_PROVIDED RECORDS_:
-------
Definition kkill (pid : Z) : K Z :=
  r ← mfor_ret (seq 0 NPROC) (λ p,
    acquire (LkProc p) ;;
    q ← gets (get_proc p);
    if q.(p_pid) =? pid then
      modify (upd_proc p (set_p_killed (λ _, 1))) ;;
      q ← gets (get_proc p);
      when (bool_decide (q.(p_state) = SLEEPING))
        (modify (upd_proc p (set_p_state (λ _, RUNNABLE)))) ;;
      release (LkProc p) ;;
      mret (Some 0)
    else
      release (LkProc p) ;;
      mret None);
  mret (default (-1) r).

Definition setkilled (p : nat) : K unit :=
  acquire (LkProc p) ;;
  modify (upd_proc p (set_p_killed (λ _, 1))) ;;
  release (LkProc p).

Definition killed (p : nat) : K Z :=
  acquire (LkProc p) ;;
  q ← gets (get_proc p);
  let k := q.(p_killed) in
  release (LkProc p) ;;
  mret k.

(** The inner loop of [scheduler] on processor [id], over the processes still
    to look at; returns the final value of [found]. *)
Fixpoint scheduler_scan (id : nat) (ps : list nat) (found : bool) : K bool :=
  match ps with
  | [] => mret found
  | p :: ps =>
      acquire (LkProc p) ;;
      q ← gets (get_proc p);
      if bool_decide (q.(p_state) = RUNNABLE) then
        modify (upd_proc p (set_p_state (λ _, RUNNING))) ;;
        modify (set_cpus (alter (set_c_proc (λ _, Some p)) id)) ;;
        yield_cpu ;;
        modify (set_cpus (alter (set_c_proc (λ _, None)) id)) ;;
        release (LkProc p) ;;
        scheduler_scan id ps true
      else
        release (LkProc p) ;;
        scheduler_scan id ps found
  end.

Fixpoint scheduler_loop (n : nat) (id : nat) : K unit :=
  match n with
  | O => out_of_fuel
  | S n =>
      intr_on ;;
      intr_off ;;
      found ← scheduler_scan id (seq 0 NPROC) false;
      when (negb found) yield_cpu ;;
      scheduler_loop n id
  end.

Definition scheduler : K unit :=
  id ← cpuid;
  modify (set_cpus (alter (set_c_proc (λ _, None)) id)) ;;
  scheduler_loop fuel id.

(** ** Loops whose body cannot wait *)

Lemma mfor_pure {A} (P : kstate → Prop) (f : A → kstate → kstate)
    (body : A → K unit) (l : list A) s :
  (∀ x s, x ∈ l → P s → body x s = Done () (f x s) ∧ P (f x s)) → P s →
  mfor l body s = Done () (foldl (λ s x, f x s) s l) ∧ P (foldl (λ s x, f x s) s l).
Proof.
  revert s. induction l as [|x l IH]; intros s Hb HP; cbn [mfor foldl]; [done|].
  destruct (Hb x s) as [Hx HP']; [by left|done|].
  mstep Hx. apply IH; [|done]. intros y s' Hy. apply Hb. by right.
Qed.

(** The process table as the loops over it see it: its locks are free. *)
Definition procs_free (s : kstate) : Prop :=
  ∀ i, (i < NPROC)%nat → lock_free (LkProc i) s.

Lemma myproc_done s : cpu_ok s → myproc s = Done (cur_cpu s).(c_proc) s.
Proof.
  intros Hs. pose proof Hs as [Hh _]. unfold myproc.
  mstep (push_off_done _ Hh).
  mnext.
  mstep (pop_off_push _ Hs). rewrite cur_upd_cpu by done. done.
Qed.

Lemma myproc_ptr_done s p :
  cpu_ok s → (cur_cpu s).(c_proc) = Some p → myproc_ptr s = Done p s.
Proof.
  intros Hs Hp. unfold myproc_ptr. mstep (myproc_done _ Hs). by rewrite Hp.
Qed.

(** An update of process [p] made under its lock. *)
Lemma locked_update p g s :
  cpu_ok s → lock_free (LkProc p) s →
  (acquire (LkProc p) ;; modify (upd_proc p g) ;; release (LkProc p)) s =
    Done () (upd_proc p g s).
Proof.
  intros Hs Hl. mstep (acquire_free _ _ (proj1 Hs) Hl).
  mnext.
  exact (release_acq (LkProc p) (upd_proc p g s) Hs Hl).
Qed.

Lemma setkilled_done p s :
  cpu_ok s → lock_free (LkProc p) s →
  setkilled p s = Done () (upd_proc p (set_p_killed (λ _, 1)) s).
Proof. intros Hs Hl. exact (locked_update p (set_p_killed (λ _, 1)) s Hs Hl). Qed.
-------
_EXERCISE AIM_: Everything in the listing should be written out again exactly.

_TASK OUTPUT_:
Definition kkill (pid : Z) : K Z :=
  r ← mfor_ret (seq 0 NPROC) (λ p,
    acquire (LkProc p) ;;
    q ← gets (get_proc p);
    if q.(p_pid) =? pid then
      modify (upd_proc p (set_p_killed (λ _, 1))) ;;
      q ← gets (get_proc p);
      when (bool_decide (q.(p_state) = SLEEPING))
        (modify (upd_proc p (set_p_state (λ _, RUNNABLE)))) ;;
      release (LkProc p) ;;
      mret (Some 0)
    else
      release (LkProc p) ;;
      mret None);
  mret (default (-1) r).

Definition setkilled (p : nat) : K unit :=
  acquire (LkProc p) ;;
  modify (upd_proc p (set_p_killed (λ _, 1))) ;;
  release (LkProc p).

Definition killed (p : nat) : K Z :=
  acquire (LkProc p) ;;
  q ← gets (get_proc p);
  let k := q.(p_killed) in
  release (LkProc p) ;;
  mret k.

(** The inner loop of [scheduler] on processor [id], over the processes still
    to look at; returns the final value of [found]. *)
Fixpoint scheduler_scan (id : nat) (ps : list nat) (found : bool) : K bool :=
  match ps with
  | [] => mret found
  | p :: ps =>
      acquire (LkProc p) ;;
      q ← gets (get_proc p);
      if bool_decide (q.(p_state) = RUNNABLE) then
        modify (upd_proc p (set_p_state (λ _, RUNNING))) ;;
        modify (set_cpus (alter (set_c_proc (λ _, Some p)) id)) ;;
        yield_cpu ;;
        modify (set_cpus (alter (set_c_proc (λ _, None)) id)) ;;
        release (LkProc p) ;;
        scheduler_scan id ps true
      else
        release (LkProc p) ;;
        scheduler_scan id ps found
  end.

Fixpoint scheduler_loop (n : nat) (id : nat) : K unit :=
  match n with
  | O => out_of_fuel
  | S n =>
      intr_on ;;
      intr_off ;;
      found ← scheduler_scan id (seq 0 NPROC) false;
      when (negb found) yield_cpu ;;
      scheduler_loop n id
  end.

Definition scheduler : K unit :=
  id ← cpuid;
  modify (set_cpus (alter (set_c_proc (λ _, None)) id)) ;;
  scheduler_loop fuel id.

(** ** Loops whose body cannot wait *)

Lemma mfor_pure {A} (P : kstate → Prop) (f : A → kstate → kstate)
    (body : A → K unit) (l : list A) s :
  (∀ x s, x ∈ l → P s → body x s = Done () (f x s) ∧ P (f x s)) → P s →
  mfor l body s = Done () (foldl (λ s x, f x s) s l) ∧ P (foldl (λ s x, f x s) s l).
Proof.
  revert s. induction l as [|x l IH]; intros s Hb HP; cbn [mfor foldl]; [done|].
  destruct (Hb x s) as [Hx HP']; [by left|done|].
  mstep Hx. apply IH; [|done]. intros y s' Hy. apply Hb. by right.
Qed.

(** The process table as the loops over it see it: its locks are free. *)
Definition procs_free (s : kstate) : Prop :=
  ∀ i, (i < NPROC)%nat → lock_free (LkProc i) s.

Lemma myproc_done s : cpu_ok s → myproc s = Done (cur_cpu s).(c_proc) s.
Proof.
  intros Hs. pose proof Hs as [Hh _]. unfold myproc.
  mstep (push_off_done _ Hh).
  mnext.
  mstep (pop_off_push _ Hs). rewrite cur_upd_cpu by done. done.
Qed.

Lemma myproc_ptr_done s p :
  cpu_ok s → (cur_cpu s).(c_proc) = Some p → myproc_ptr s = Done p s.
Proof.
  intros Hs Hp. unfold myproc_ptr. mstep (myproc_done _ Hs). by rewrite Hp.
Qed.

(** An update of process [p] made under its lock. *)
Lemma locked_update p g s :
  cpu_ok s → lock_free (LkProc p) s →
  (acquire (LkProc p) ;; modify (upd_proc p g) ;; release (LkProc p)) s =
    Done () (upd_proc p g s).
Proof.
  intros Hs Hl. mstep (acquire_free _ _ (proj1 Hs) Hl).
  mnext.
  exact (release_acq (LkProc p) (upd_proc p g s) Hs Hl).
Qed.

Lemma setkilled_done p s :
  cpu_ok s → lock_free (LkProc p) s →
  setkilled p s = Done () (upd_proc p (set_p_killed (λ _, 1)) s).
Proof. intros Hs Hl. exact (locked_update p (set_p_killed (λ _, 1)) s Hs Hl). Qed.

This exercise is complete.